Lowe’s Stock Could Blast 40 % Higher, Based on Analyst
A prominent Lowe’s (NYSE:LOW) bull is actually charging harder on the company’s stock. Morgan Stanley analyst Simeon Gutman on Friday raised his price target on the home improvement retailer, upping it to $210 per share from the preceding $190 while keeping his overweight (read: buy) recommendation.
The brand new objective is around 40 % higher than Lowe’s most recent closing stock price.
Gutman made the revision of his on the perception that the present average analyst earnings projections for the company underestimate a crucial factor: demand for home improvement goods as well as services. The prognosticator feels it is practical that Lowe’s is going to hit the target of its of a 12 % EBIT (earnings before interest as well as taxes) margin in 2021.

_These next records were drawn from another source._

Lemma group_finishes_ok reg started now i s outcome p : invariant p -> pump p = Executing reg started -> Stream.return_group i (stream p) = Some (s, outcome) ->
  invariant (group_finishes float_repr sha256_hex pid reg started now outcome (with_stream s p)).
Proof.
  intros I Hp Hret. pose proof (v_pump p I) as Hw. unfold pump_ok in Hw. rewrite Hp in Hw. destruct Hw as (Hcall & Hid & Heq & Hpol & Hasm & Hsame).
  destruct (return_group_ok reg p i s outcome I Hsame Hret) as (Ht & Hpau & Hsafe & Hres).
  assert (forall e a, invariant (pump_fails e (with_work a s (pump p) p))) as Hfail.
  { intros e a. pose proof (pump_fails_ok e a s (box p) p I Ht Hpau Hsafe eq_refl eq_refl). by destruct p. }
  unfold group_finishes. destruct outcome as [rs|e]; [|by apply (Hfail e (asm p))].
  destruct Hcall as [call Hcall]. pose proof (registered_facts [call] reg (ex_intro _ call (conj (list_elem_of_here _ _) Hcall))) as (H2 & Hnd & _).
  assert (rs <> []) as Hne. { intros ->. destruct (plans reg); [cbn in H2; lia|done]. }
  destruct (complete_all_ordered float_repr sha256_hex reg [] rs None (asm p) Hasm Hnd Hne Hres) as (a & Ha & Hfree). cbn [app] in Ha, Hfree.
  change (asm (with_stream s p)) with (asm p). rewrite Ha.
  destruct (receipt_of float_repr sha256_hex reg (zip (plans reg) rs)) as [r|e] eqn:Er; [|apply Hfail].
  assert (active p = true) as Hact by (unfold active; by rewrite Hp). destruct (not_quiet p I (or_introl Hact)) as [Hserved Hready].
  pose proof (v_box p I) as Hb. pose proof (v_room p I) as Hr. unfold box_ok in Hb. rewrite Hp in Hb. rewrite Hact in Hr. destruct Hb as [Hk Hc].
  pose proof (packet_sound p reg rs r started now I (ex_intro _ call Hcall) Heq Hserved Hpol Hres Er) as Hrow.
  split; cbn; try apply I.
  - change (Forall (row_sound (served p)) (entries (retained (box p) ++ [(reg_group_id reg, (packet_of pid p (reg_group_id reg) started now r, false))]))).
    unfold entries. rewrite map_app, Hserved. apply Forall_app. split; [rewrite <- Hserved; apply I|]. by constructor.
  - unfold box_ok. cbn. rewrite fmap_app, Hk. cbn. rewrite Hid. split; [|lia].
    replace (next_group (box p)) with (next_group (box p) - 1 + 1) at 3 by lia. by rewrite range_snoc by lia.
  - unfold active. cbn. rewrite length_app. cbn. lia.
  - unfold pump_ok. cbn. split; [done|]. by apply Hfree.
  - unfold quiet_ok. cbn. rewrite Hready. split; [done|]. destruct (v_quiet p I) as [_ Hq]. unfold quiet in *.
    destruct (control p) as [[]|]; try done; destruct Hq as (? & ? & ?); congruence.
  - done.
Qed.

Lemma publish_ok g p : invariant p -> pump p = Publishing g -> invariant (publish g p).
Proof.
  intros I Hp. pose proof (v_box p I) as Hb. pose proof (v_room p I) as Hr. pose proof (v_pump p I) as Hw. pose proof (v_quiet p I) as Hq. pose proof (v_rows p I) as Hrows.
  unfold box_ok, active, pump_ok, quiet_ok, quiet, active in Hb, Hr, Hw, Hq. rewrite Hp in *. unfold publish. destruct (stopped p); [|split; cbn; try apply I; done].
  set (f := mark_stopped g _). assert ((map f (retained (box p))).*1 = (retained (box p)).*1) as Hk.
  { rewrite <- list_fmap_compose. apply list_fmap_ext. intros i [h [k d]] _. cbn. unfold f, mark_stopped. cbn. by destruct (h =? g). }
  split; cbn; try apply I; try done.
  - change (Forall (row_sound (served p)) (entries (map f (retained (box p))))). unfold entries in *. rewrite map_map. clear -Hrows.
    induction (retained (box p)) as [|x l IH]; cbn in *; constructor; apply Forall_cons in Hrows as [Hx Hl]; [by apply mark_sound|by apply IH].
  - unfold box_ok. cbn. rewrite Hk. done.
  - unfold active. cbn. rewrite length_map. lia.
  - unfold quiet_ok, quiet, active. cbn. destruct Hq as [Hq1 Hq2]. split; [intros H; destruct (Hq1 H) as [(? & ? & ?) ?]; done|]. destruct (control p) as [[]|]; naive_solver.
Qed.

“Indeed, we think [Lowe’s] will almost reach it in 2020 on a’ normalized’ [profit and loss]. This is not appreciated by the market,” he have written in his latest research note on the company.
Gutman thinks the broader DIY retail landscape will generally reap some benefits from the anticipated increase in demand. Being a result, his per share earnings estimates for both Lowe’s and its arch rival Home Depot (NYSE:HD) are notably above the average for prognosticators following those stocks — by 13 % for Lowe’s and 6 % for Home Depot.
The Morgan Stanley analyst has additionally raised his price target for Home Depot stock, however, not as considerably. It is currently $300, from the former $295. The new level is actually 14 % above Home Depot’s most recent closing stock price.
Neither company had a memorable day in the market place on Friday. Lowe’s shares fell by 1.3 %, against the 0.9 % gain of the S&P 500 index. Home Depot declined by almost 1.6 %.